* Work instructions
Please transcribe the following records in full, exactly as given.

* Given data
(** * Age of War: the battle strategy solver of [age_of_war.py]

    A shallow embedding of the unit catalogue, the single battle evaluator,
    the armies and the exhaustive arrangement search, followed by the
    properties the specification states about them.

    Python integers are unbounded, so counts are [Z]; [//] is floor division,
    which is [Z.div] for the positive divisor used here.  Exceptions are
    values of a [result] type. *)

From Stdlib Require Import String Ascii ZArith List Bool Lia Permutation Sorted.
From Stdlib Require Import Decimal DecimalString DecimalPos DecimalZ.
Import ListNotations.

Local Open Scope Z_scope.

(** ** Exceptions *)

Inductive Exception : Type :=
| ValueError (msg : string).

Inductive result (A : Type) : Type :=
| Ok (a : A)
| Raise (e : Exception).

Arguments Ok {A} a.
Arguments Raise {A} e.

Definition bind {A B : Type} (r : result A) (k : A -> result B) : result B :=
  match r with
  | Ok a => k a
  | Raise e => Raise e
  end.

Notation "x <- r ;; k" := (bind r (fun x => k))
  (at level 61, r at next level, right associativity).

(** ** Enumerations *)

Inductive UnitType : Type :=
| MILITIA
| SPEARMEN
| LIGHT_CAVALRY
| HEAVY_CAVALRY
| FOOT_ARCHER
| CAVALRY_ARCHER.

Inductive BattleOutcome : Type :=
| WIN
| DRAW
| LOSS.

Definition UnitType_eqb (a b : UnitType) : bool :=
  match a, b with
  | MILITIA, MILITIA
  | SPEARMEN, SPEARMEN
  | LIGHT_CAVALRY, LIGHT_CAVALRY
  | HEAVY_CAVALRY, HEAVY_CAVALRY
  | FOOT_ARCHER, FOOT_ARCHER
  | CAVALRY_ARCHER, CAVALRY_ARCHER => true
  | _, _ => false
  end.

Definition BattleOutcome_eqb (a b : BattleOutcome) : bool :=
  match a, b with
  | WIN, WIN | DRAW, DRAW | LOSS, LOSS => true
  | _, _ => false
  end.

(** ** Units

    The six subclasses of [Unit] differ only in [_get_unit_type] and
    [get_advantages]; an instance is therefore its type tag and its count. *)

Record Unit : Type := mkUnit {
  unit_type : UnitType;
  count : Z
}.

(** [get_advantages], one row per subclass. *)
Definition get_advantages (t : UnitType) : list UnitType :=
  match t with
  | MILITIA => [SPEARMEN; LIGHT_CAVALRY]
  | SPEARMEN => [LIGHT_CAVALRY; HEAVY_CAVALRY]
  | LIGHT_CAVALRY => [FOOT_ARCHER; CAVALRY_ARCHER]
  | HEAVY_CAVALRY => [MILITIA; FOOT_ARCHER; LIGHT_CAVALRY]
  | FOOT_ARCHER => [MILITIA; CAVALRY_ARCHER]
  | CAVALRY_ARCHER => [SPEARMEN; HEAVY_CAVALRY]
  end.

(** [x in xs] on a list of enumeration members. *)
Definition UnitType_in (x : UnitType) (xs : list UnitType) : bool :=
  existsb (UnitType_eqb x) xs.

(** [Unit.has_advantage_over]. *)
Definition has_advantage_over (self other_unit : Unit) : bool :=
  UnitType_in (unit_type other_unit) (get_advantages (unit_type self)).

(** The relation on kinds that [has_advantage_over] consults. *)
Definition beats (a b : UnitType) : bool :=
  has_advantage_over (mkUnit a 0) (mkUnit b 0).

(** ** UnitFactory *)

Module UnitFactory.

(** The class table [_unit_classes]; a class is named by the tag its
    instances carry. *)
Definition _unit_classes : list (UnitType * UnitType) :=
  [ (MILITIA, MILITIA);
    (SPEARMEN, SPEARMEN);
    (LIGHT_CAVALRY, LIGHT_CAVALRY);
    (HEAVY_CAVALRY, HEAVY_CAVALRY);
    (FOOT_ARCHER, FOOT_ARCHER);
    (CAVALRY_ARCHER, CAVALRY_ARCHER) ].

(** [dict.get]. *)
Fixpoint get (d : list (UnitType * UnitType)) (k : UnitType)
  : option UnitType :=
  match d with
  | [] => None
  | (k', v) :: d' => if UnitType_eqb k k' then Some v else get d' k
  end.

(** [create_unit]; the message of the error also spells out the offending
    type, which is left out here. *)
Definition create_unit (ut : UnitType) (n : Z) : result Unit :=
  match get _unit_classes ut with
  | None => Raise (ValueError "Unknown unit type")
  | Some unit_class => Ok (mkUnit unit_class n)
  end.

End UnitFactory.

(** ** Battle *)

Module Battle.

Definition ADVANTAGE_MULTIPLIER : Z := 2.

Definition _get_effective_count (attacker defender : Unit) : Z :=
  if has_advantage_over attacker defender then
    count attacker * ADVANTAGE_MULTIPLIER
  else if has_advantage_over defender attacker then
    count attacker / ADVANTAGE_MULTIPLIER
  else
    count attacker.

Definition _calculate_outcome (attacker defender : Unit) : BattleOutcome :=
  let effective_attacker_count := _get_effective_count attacker defender in
  let defender_count := count defender in
  if effective_attacker_count >? defender_count then WIN
  else if effective_attacker_count =? defender_count then DRAW
  else LOSS.

(** A [Battle] object: both units and the outcome fixed by [__init__]. *)
Record t : Type := mk {
  attacker : Unit;
  defender : Unit;
  outcome : BattleOutcome
}.

Definition init (a d : Unit) : t := mk a d (_calculate_outcome a d).

End Battle.

(** ** Army *)

Record Army : Type := mkArmy {
  _platoons : list Unit
}.

(** The [platoons] property hands out a copy of the list. *)
Definition platoons (self : Army) : list Unit := _platoons self.

Definition get_platoon_count (self : Army) : nat := length (_platoons self).

(** ** itertools.permutations

    The standard library generator the search iterates over.  Its contract:
    [permutations(iterable, r)] yields the [r]-length tuples of elements
    taken at pairwise distinct positions of the pool, in lexicographic order
    of the positions; nothing when [r] exceeds the pool; [r] defaults to
    the length of the pool.  Elements are told apart by position, not by
    value. *)

Module itertools.
Section Permutations.

Context {A : Type}.

(** Every way of taking one element out of the pool, leftmost first,
    together with what remains (order kept). *)
Fixpoint picks (pool : list A) : list (A * list A) :=
  match pool with
  | [] => []
  | x :: xs => (x, xs) :: map (fun p => (fst p, x :: snd p)) (picks xs)
  end.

* Task response
(** * Age of War: the battle strategy solver of [age_of_war.py]

    A shallow embedding of the unit catalogue, the single battle evaluator,
    the armies and the exhaustive arrangement search, followed by the
    properties the specification states about them.

    Python integers are unbounded, so counts are [Z]; [//] is floor division,
    which is [Z.div] for the positive divisor used here.  Exceptions are
    values of a [result] type. *)

From Stdlib Require Import String Ascii ZArith List Bool Lia Permutation Sorted.
From Stdlib Require Import Decimal DecimalString DecimalPos DecimalZ.
Import ListNotations.

Local Open Scope Z_scope.

(** ** Exceptions *)

Inductive Exception : Type :=
| ValueError (msg : string).

Inductive result (A : Type) : Type :=
| Ok (a : A)
| Raise (e : Exception).

Arguments Ok {A} a.
Arguments Raise {A} e.

Definition bind {A B : Type} (r : result A) (k : A -> result B) : result B :=
  match r with
  | Ok a => k a
  | Raise e => Raise e
  end.

Notation "x <- r ;; k" := (bind r (fun x => k))
  (at level 61, r at next level, right associativity).

(** ** Enumerations *)

Inductive UnitType : Type :=
| MILITIA
| SPEARMEN
| LIGHT_CAVALRY
| HEAVY_CAVALRY
| FOOT_ARCHER
| CAVALRY_ARCHER.

Inductive BattleOutcome : Type :=
| WIN
| DRAW
| LOSS.

Definition UnitType_eqb (a b : UnitType) : bool :=
  match a, b with
  | MILITIA, MILITIA
  | SPEARMEN, SPEARMEN
  | LIGHT_CAVALRY, LIGHT_CAVALRY
  | HEAVY_CAVALRY, HEAVY_CAVALRY
  | FOOT_ARCHER, FOOT_ARCHER
  | CAVALRY_ARCHER, CAVALRY_ARCHER => true
  | _, _ => false
  end.

Definition BattleOutcome_eqb (a b : BattleOutcome) : bool :=
  match a, b with
  | WIN, WIN | DRAW, DRAW | LOSS, LOSS => true
  | _, _ => false
  end.

(** ** Units

    The six subclasses of [Unit] differ only in [_get_unit_type] and
    [get_advantages]; an instance is therefore its type tag and its count. *)

Record Unit : Type := mkUnit {
  unit_type : UnitType;
  count : Z
}.

(** [get_advantages], one row per subclass. *)
Definition get_advantages (t : UnitType) : list UnitType :=
  match t with
  | MILITIA => [SPEARMEN; LIGHT_CAVALRY]
  | SPEARMEN => [LIGHT_CAVALRY; HEAVY_CAVALRY]
  | LIGHT_CAVALRY => [FOOT_ARCHER; CAVALRY_ARCHER]
  | HEAVY_CAVALRY => [MILITIA; FOOT_ARCHER; LIGHT_CAVALRY]
  | FOOT_ARCHER => [MILITIA; CAVALRY_ARCHER]
  | CAVALRY_ARCHER => [SPEARMEN; HEAVY_CAVALRY]
  end.

(** [x in xs] on a list of enumeration members. *)
Definition UnitType_in (x : UnitType) (xs : list UnitType) : bool :=
  existsb (UnitType_eqb x) xs.

(** [Unit.has_advantage_over]. *)
Definition has_advantage_over (self other_unit : Unit) : bool :=
  UnitType_in (unit_type other_unit) (get_advantages (unit_type self)).

(** The relation on kinds that [has_advantage_over] consults. *)
Definition beats (a b : UnitType) : bool :=
  has_advantage_over (mkUnit a 0) (mkUnit b 0).

(** ** UnitFactory *)

Module UnitFactory.

(** The class table [_unit_classes]; a class is named by the tag its
    instances carry. *)
Definition _unit_classes : list (UnitType * UnitType) :=
  [ (MILITIA, MILITIA);
    (SPEARMEN, SPEARMEN);
    (LIGHT_CAVALRY, LIGHT_CAVALRY);
    (HEAVY_CAVALRY, HEAVY_CAVALRY);
    (FOOT_ARCHER, FOOT_ARCHER);
    (CAVALRY_ARCHER, CAVALRY_ARCHER) ].

(** [dict.get]. *)
Fixpoint get (d : list (UnitType * UnitType)) (k : UnitType)
  : option UnitType :=
  match d with
  | [] => None
  | (k', v) :: d' => if UnitType_eqb k k' then Some v else get d' k
  end.

(** [create_unit]; the message of the error also spells out the offending
    type, which is left out here. *)
Definition create_unit (ut : UnitType) (n : Z) : result Unit :=
  match get _unit_classes ut with
  | None => Raise (ValueError "Unknown unit type")
  | Some unit_class => Ok (mkUnit unit_class n)
  end.

End UnitFactory.

(** ** Battle *)

Module Battle.

Definition ADVANTAGE_MULTIPLIER : Z := 2.

Definition _get_effective_count (attacker defender : Unit) : Z :=
  if has_advantage_over attacker defender then
    count attacker * ADVANTAGE_MULTIPLIER
  else if has_advantage_over defender attacker then
    count attacker / ADVANTAGE_MULTIPLIER
  else
    count attacker.

Definition _calculate_outcome (attacker defender : Unit) : BattleOutcome :=
  let effective_attacker_count := _get_effective_count attacker defender in
  let defender_count := count defender in
  if effective_attacker_count >? defender_count then WIN
  else if effective_attacker_count =? defender_count then DRAW
  else LOSS.

(** A [Battle] object: both units and the outcome fixed by [__init__]. *)
Record t : Type := mk {
  attacker : Unit;
  defender : Unit;
  outcome : BattleOutcome
}.

Definition init (a d : Unit) : t := mk a d (_calculate_outcome a d).

End Battle.

(** ** Army *)

Record Army : Type := mkArmy {
  _platoons : list Unit
}.

(** The [platoons] property hands out a copy of the list. *)
Definition platoons (self : Army) : list Unit := _platoons self.

Definition get_platoon_count (self : Army) : nat := length (_platoons self).

(** ** itertools.permutations

    The standard library generator the search iterates over.  Its contract:
    [permutations(iterable, r)] yields the [r]-length tuples of elements
    taken at pairwise distinct positions of the pool, in lexicographic order
    of the positions; nothing when [r] exceeds the pool; [r] defaults to
    the length of the pool.  Elements are told apart by position, not by
    value. *)

Module itertools.
Section Permutations.

Context {A : Type}.

(** Every way of taking one element out of the pool, leftmost first,
    together with what remains (order kept). *)
Fixpoint picks (pool : list A) : list (A * list A) :=
  match pool with
  | [] => []
  | x :: xs => (x, xs) :: map (fun p => (fst p, x :: snd p)) (picks xs)
  end.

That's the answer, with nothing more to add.